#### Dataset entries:
(* ===== verification/MemIter.v ===== *)
(** db/memtable.cc, [MemTableIterator]: the iterator over a memtable, and the
    entries that a walk over it meets. *)

From stdpp Require Import base list sorting strings.
From S2P Require Import Prelude Status Coding Comparator DbFormat WriteBatch SkipList SkipListProofs MemTable Iterator.

#[local] Open Scope Z_scope.

(** The table and the node of [iter_]. *)
Record MemTableIterator := mkMemIter { mi_table : MemTable; mi_node : option nat }.

Definition MemTable_NewIterator (m : MemTable) : MemTableIterator := mkMemIter m None.

Definition mi_move (it : MemTableIterator) (n : option (option nat)) : option MemTableIterator :=
  mkMemIter (mi_table it) <$> n.

(** [key] and [value] require a valid iterator. *)
#[export] Instance MemTableIterator_iterator (user : Comparator) : Iterator MemTableIterator := {|
  Valid it := iter_Valid (mi_node it);
  Seek it k := mi_move it (mem_Seek user (mi_table it) k);
  SeekToFirst it := mi_move it (mem_SeekToFirst (mi_table it));
  SeekToLast it := mi_move it (mem_SeekToLast (mi_table it));
  Next it := mi_move it (mem_Next (mi_table it) (mi_node it));
  Prev it := mi_move it (mem_Prev user (mi_table it) (mi_node it));
  key it := default [] (mem_key (mi_table it) (mi_node it));
  value it := default [] (mem_value (mi_table it) (mi_node it));
  status _ := OK |}.

(** * Forward walks *)

(** The iterator stands before exactly the entries [l] and meets no error. *)
Inductive walks {I} `{Iterator I} : I -> list (bytes * bytes) -> Prop :=
  | walks_nil it : Valid it = false -> status it = OK -> walks it []
  | walks_cons it it' e l : Valid it = true -> status it = OK -> key it = e.1 -> value it = e.2 ->
      Next it = Some it' -> walks it' l -> walks it (e :: l).

Definition up_kv (x : Update) : bytes * bytes := (up_ikey x, up_value x).

Section Walk.
Context (user : Comparator) `{!@ComparatorOk user}.
#[local] Instance icmp : Comparator := InternalKeyComparator user.
#[local] Instance miter : Iterator MemTableIterator := MemTableIterator_iterator user.
#[local] Abbreviation kcmp := (KeyComparator user).

Lemma mem_walks m ns : forall pre xs, quiet kcmp [] (table_ m) (pre ++ ns) ->
  (ekey <$> ns) = (up_entry <$> xs) -> Forall up_small xs ->
  walks (mkMemIter m (eaddr <$> head ns)) (map up_kv xs).
Proof.
  induction ns as [|e ns IH]; intros pre xs Hq Hx Hs; (destruct xs as [|x xs]; [try done|try done]).
  { by constructor. }
  rewrite !fmap_cons in Hx. injection Hx as He Hx. apply Forall_cons in Hs as [(Hs1 & Hs2 & Hs3) Hs].
  pose proof (quiet_key kcmp [] _ _ _ _ Hq) as Hk.
  apply (walks_cons _ (mkMemIter m (eaddr <$> head ns))); [done|done|..].
  - simpl. unfold mem_key. rewrite Hk. simpl. rewrite He. by apply mem_key_entry.
  - simpl. unfold mem_value. rewrite Hk. simpl. rewrite He. by apply mem_value_entry.
  - change (Next _) with (mi_move (mkMemIter m (Some (eaddr e))) (iter_Next (table_ m) (Some (eaddr e)))).
    by rewrite (quiet_Next_node kcmp [] _ _ _ _ Hq).
  - apply (IH (pre ++ [e])); [by rewrite <- app_assoc|done|done].
Qed.

(** The list of updates in the order of the table. *)
Lemma updates_of_nodes ups (ns : list (@Ent bytes)) : (ekey <$> ns) ≡ₚ (up_entry <$> ups) ->
  exists xs, xs ≡ₚ ups /\ (ekey <$> ns) = (up_entry <$> xs).
Proof.
  intros Hp. apply Permutation_map_inv in Hp as (xs & E & Hp). by exists xs.
Qed.

Lemma entries_sorted xs ns : (ekey <$> ns) = (up_entry <$> xs) -> Forall up_small xs ->
  StronglySorted (ent_lt kcmp) ns -> StronglySorted (entry_lt (cmp := icmp)) (map up_kv xs).
Proof.
  revert xs. induction ns as [|e ns IH]; intros [|x xs] E Hs Hsort; try done; [constructor|].
  rewrite !fmap_cons in E. injection E as He E. apply Forall_cons in Hs as [Hx Hs].
  apply StronglySorted_inv in Hsort as [Hsort Hlt]. simpl. constructor; [by apply IH|].
  apply Forall_forall. intros kv Hkv. apply (list_elem_of_fmap_1 up_kv) in Hkv as (y & -> & Hy).
  rewrite Forall_forall in Hs. specialize (Hs y Hy).
  assert (Hin : up_entry y ∈ ekey <$> ns) by (rewrite E; by apply list_elem_of_fmap_2).
  apply list_elem_of_fmap_1 in Hin as (e' & He' & Hin). rewrite Forall_forall in Hlt. specialize (Hlt e' Hin).
  unfold ent_lt in Hlt. rewrite He, <- He' in Hlt. rewrite (up_compare user x y) in Hlt by done. exact Hlt.
Qed.

(** A walk from the first entry of a memtable meets its updates, in the order of
    the internal keys. *)
Lemma memtable_walk ups m : Forall up_small ups -> distinct_updates user ups ->
  add_all user ups = Some m ->
  exists xs it, xs ≡ₚ ups /\ StronglySorted (entry_lt (cmp := icmp)) (map up_kv xs) /\
    forall m', table_ m' = table_ m ->
      SeekToFirst (MemTable_NewIterator m') = Some (it m') /\ walks (it m') (map up_kv xs).
Proof.
  intros Hs Hd Em.
  destruct (inserts_spec kcmp [] _ (entries_distinct user ups Hs Hd)) as (s & ns & E & Hq & Hp).
  rewrite add_all_inserts, E in Em. injection Em as <-. destruct (updates_of_nodes ups ns Hp) as (xs & Hxs & Ens).
  assert (Hsx : Forall up_small xs) by by rewrite Hxs.
  exists xs, (fun m' => mkMemIter m' (eaddr <$> head ns)). split; [done|].
  split; [apply (entries_sorted xs ns Ens Hsx), (inv_sorted _ _ _ _ (quiet_inv _ _ _ _ Hq))|].
  intros m' Em'. cbn [table_] in Em'. split.
  - change (SeekToFirst _) with (mi_move (MemTable_NewIterator m') (iter_SeekToFirst (table_ m'))).
    by rewrite Em', (quiet_First_node kcmp [] s ns Hq).
  - apply (mem_walks m' ns []); [by rewrite Em'|done|done].
Qed.

(** * Walks in both directions *)

(** The iterator stands at node [i] of the table. *)
Definition mem_at (it : MemTableIterator) (l : list (bytes * bytes)) (i : nat) : Prop :=
  exists ns xs, quiet kcmp [] (table_ (mi_table it)) ns /\ (ekey <$> ns) = (up_entry <$> xs) /\ Forall up_small xs /\
    l = map up_kv xs /\ (i <= length ns)%nat /\ mi_node it = eaddr <$> ns !! i.

Lemma nodes_length (ns : list (@Ent bytes)) xs : (ekey <$> ns) = (up_entry <$> xs) -> length ns = length xs.
Proof. intros E. apply (f_equal length) in E. by rewrite !length_fmap in E. Qed.

Lemma node_entry (ns : list (@Ent bytes)) xs i x : (ekey <$> ns) = (up_entry <$> xs) -> xs !! i = Some x ->
  exists e, ns !! i = Some e /\ ekey e = up_entry x.
Proof.
  intros E Hx. assert (Hi : (ekey <$> ns) !! i = Some (up_entry x)) by (rewrite E; by rewrite list_lookup_fmap, Hx).
  rewrite list_lookup_fmap in Hi. destruct (ns !! i) as [e|]; [|done]. injection Hi as Hi. by exists e.
Qed.

Lemma split_at {A} (l : list A) i x : l !! i = Some x -> l = take i l ++ x :: drop (S i) l.
Proof. intros E. by rewrite take_drop_middle. Qed.

Lemma seek_compare x target : up_small x -> blen target < 2 ^ 32 -> kcmp (up_entry x) (EncodeKey target) = InternalKey_Compare user (up_ikey x) target.
Proof.
  intros (_ & Hk & _) Ht. unfold KeyComparator, up_entry. rewrite mem_key_entry by done. fold (up_ikey x). f_equal.
  unfold EncodeKey, mem_GetLengthPrefixedSlice. rewrite <- (app_nil_r target) at 2. by rewrite mem_split_put.
Qed.

Lemma mem_Seek_at m ns xs target : quiet kcmp [] (table_ m) ns -> (ekey <$> ns) = (up_entry <$> xs) -> Forall up_small xs -> blen target < 2 ^ 32 ->
  mem_Seek user m target = Some (eaddr <$> ns !! seek_index (cmp := icmp) target (map up_kv xs)).
Proof.
  intros Hq E Hs Ht. set (i := seek_index _ _). pose proof (nodes_length ns xs E) as Hlen.
  pose proof (entries_sorted xs ns E Hs (inv_sorted _ _ _ _ (quiet_inv _ _ _ _ Hq))) as Hsort.
  assert (Hx : forall j e, ns !! j = Some e -> exists x, xs !! j = Some x /\ ekey e = up_entry x /\ up_small x).
  { intros j e He. destruct (lookup_lt_is_Some_2 xs j) as [x Hx]; [rewrite <- Hlen; by eapply lookup_lt_Some|].
    destruct (node_entry ns xs j x E Hx) as (e' & He' & Hk). rewrite He in He'. injection He' as <-. exists x. split; [done|]. split; [done|].
    rewrite Forall_forall in Hs. by apply Hs, list_elem_of_lookup_2 with j. }
  assert (Hkv : forall j x, xs !! j = Some x -> map up_kv xs !! j = Some (up_kv x)) by (intros j x Hj; change (map up_kv xs) with (up_kv <$> xs); by rewrite list_lookup_fmap, Hj).
  rewrite <- (take_drop i ns) in Hq. unfold mem_Seek. destruct (quiet_Seek kcmp [] _ _ _ (EncodeKey target) Hq) as [-> _].
  - apply Forall_lookup. intros j e Hj. apply lookup_take_Some in Hj as [Hj Hlt]. destruct (Hx j e Hj) as (x & Hxj & Ek & Hsx). unfold before.
    rewrite Ek, seek_compare by done. exact (seek_index_before (cmp := icmp) target _ j (up_kv x) (Hkv j x Hxj) Hlt).
  - apply Forall_lookup. intros j e Hj. rewrite lookup_drop in Hj. destruct (Hx _ e Hj) as (x & Hxj & Ek & Hsx). unfold before.
    rewrite Ek, seek_compare by done. pose proof (seek_index_after (cmp := icmp) target _ (i + j) (up_kv x) Hsort (Hkv _ x Hxj) ltac:(unfold i; lia)) as Hge. cbn [up_kv fst] in Hge.
    change (Compare (Comparator := icmp)) with (InternalKey_Compare user) in Hge. lia.
  - by rewrite head_lookup, lookup_drop, Nat.add_0_r.
Qed.

#[export] Instance mem_iterator_ok : @IteratorOk MemTableIterator (MemTableIterator_iterator user) icmp.
Proof.
  assert (Hmove : forall (it : MemTableIterator) ns xs n j, quiet kcmp [] (table_ (mi_table it)) ns -> (ekey <$> ns) = (up_entry <$> xs) -> Forall up_small xs -> (j <= length xs)%nat ->
    n = Some (eaddr <$> ns !! j) -> exists it', mi_move it n = Some it' /\ mem_at it' (map up_kv xs) j).
  { intros it ns xs n j Hq E Hs Hj ->. eexists. split; [reflexivity|]. exists ns, xs. rewrite (nodes_length ns xs E). by split_and!. }
  refine (@Build_IteratorOk MemTableIterator (MemTableIterator_iterator user) icmp mem_at _ _ _ _ _ _ _ _ _).
  - intros it l i (ns & xs & _ & E & _ & -> & Hi & _). rewrite length_map. by rewrite <- (nodes_length ns xs E).
  - intros it l i e (ns & xs & Hq & E & Hs & -> & Hi & Hn) He. change (map up_kv xs) with (up_kv <$> xs) in He. rewrite list_lookup_fmap in He.
    destruct (xs !! i) as [x|] eqn:Ex; [|done]. injection He as <-. destruct (node_entry ns xs i x E Ex) as (nd & End & Ek). rewrite End in Hn. cbn [fmap option_fmap option_map] in Hn.
    rewrite Forall_forall in Hs. destruct (Hs x (list_elem_of_lookup_2 _ _ _ Ex)) as (_ & Hk & Hv).
    rewrite (split_at ns i nd End) in Hq. pose proof (quiet_key kcmp [] _ _ _ _ Hq) as Hkey.
    cbn [Valid key value MemTableIterator_iterator]. unfold mem_key, mem_value. rewrite Hn, Hkey. cbn [fmap option_fmap option_map default]. rewrite Ek. unfold up_entry.
    rewrite mem_key_entry, mem_value_entry by done. done.
  - intros it l (ns & xs & _ & E & _ & -> & _ & Hn). rewrite length_map, <- (nodes_length ns xs E) in Hn. rewrite lookup_ge_None_2 in Hn by lia.
    cbn [Valid MemTableIterator_iterator]. by rewrite Hn.
  - done.
  - intros it l i target (ns & xs & Hq & E & Hs & -> & _) Ht. cbn [Seek MemTableIterator_iterator]. apply (Hmove it ns xs); try done.
    + pose proof (seek_index_le (cmp := icmp) target (map up_kv xs)) as Hle. by rewrite length_map in Hle.
    + by apply mem_Seek_at.
  - intros it l i (ns & xs & Hq & E & Hs & -> & _). cbn [SeekToFirst MemTableIterator_iterator]. apply (Hmove it ns xs); try done; [lia|].
    unfold mem_SeekToFirst. rewrite (quiet_First_node kcmp [] _ ns Hq). by destruct ns.
  - intros it l i (ns & xs & Hq & E & Hs & -> & _). cbn [SeekToLast MemTableIterator_iterator]. rewrite length_map. apply (Hmove it ns xs); try done; [lia|].
    unfold mem_SeekToLast. rewrite (quiet_Last_node kcmp [] _ ns Hq), last_lookup. rewrite (nodes_length ns xs E). by rewrite Nat.sub_1_r.
  - intros it l i (ns & xs & Hq & E & Hs & -> & _ & Hn) Hi. rewrite length_map in Hi. destruct (lookup_lt_is_Some_2 xs i Hi) as [x Ex].
    destruct (node_entry ns xs i x E Ex) as (nd & End & _). cbn [Next MemTableIterator_iterator]. apply (Hmove it ns xs); [done..|].
    unfold mem_Next. rewrite Hn, End. cbn [fmap option_fmap option_map]. rewrite (split_at ns i nd End) in Hq. rewrite (quiet_Next_node kcmp [] _ _ _ _ Hq). by rewrite head_lookup, lookup_drop, Nat.add_0_r.
  - intros it l i (ns & xs & Hq & E & Hs & -> & _ & Hn) Hi. rewrite length_map in *. destruct (lookup_lt_is_Some_2 xs i Hi) as [x Ex].
    destruct (node_entry ns xs i x E Ex) as (nd & End & _). cbn [Prev MemTableIterator_iterator]. apply (Hmove it ns xs); try done; [destruct i; lia|].
    unfold mem_Prev. rewrite Hn, End. cbn [fmap option_fmap option_map]. pose proof (nodes_length ns xs E) as Hlen. rewrite (split_at ns i nd End) in Hq. rewrite (quiet_Prev_node kcmp [] _ _ _ _ Hq).
    destruct i as [|i]; [rewrite lookup_ge_None_2 by lia; done|]. rewrite last_lookup, length_take, Nat.min_l by lia. cbn [pred]. rewrite lookup_take_lt by lia. done.
Defined.

(** The iterator of a memtable with the updates [ups]. *)
Lemma memtable_iterator_at ups m m' : Forall up_small ups -> distinct_updates user ups -> add_all user ups = Some m -> table_ m' = table_ m ->
  exists xs, xs ≡ₚ ups /\ StronglySorted (entry_lt (cmp := icmp)) (map up_kv xs) /\ mem_at (MemTable_NewIterator m') (map up_kv xs) (length xs).
Proof.
  intros Hs Hd Em Et. destruct (inserts_spec kcmp [] _ (entries_distinct user ups Hs Hd)) as (s & ns & E & Hq & Hp).
  rewrite add_all_inserts, E in Em. injection Em as <-. destruct (updates_of_nodes ups ns Hp) as (xs & Hxs & Ens).
  assert (Hsx : Forall up_small xs) by by rewrite Hxs.
  exists xs. split; [done|]. split; [apply (entries_sorted xs ns Ens Hsx), (inv_sorted _ _ _ _ (quiet_inv _ _ _ _ Hq))|].
  exists ns, xs. cbn [MemTable_NewIterator mi_table mi_node table_] in *. rewrite Et. pose proof (nodes_length ns xs Ens) as Hl.
  split_and!; try done; [lia|]. by rewrite lookup_ge_None_2 by lia.
Qed.
End Walk.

#### WHAT TO DO:
Find every line in the records that has the word "meets". Copy those lines.

#### SOLUTION TO THIS EXERCISE:
    entries that a walk over it meets. *)
(** The iterator stands before exactly the entries [l] and meets no error. *)
(** A walk from the first entry of a memtable meets its updates, in the order of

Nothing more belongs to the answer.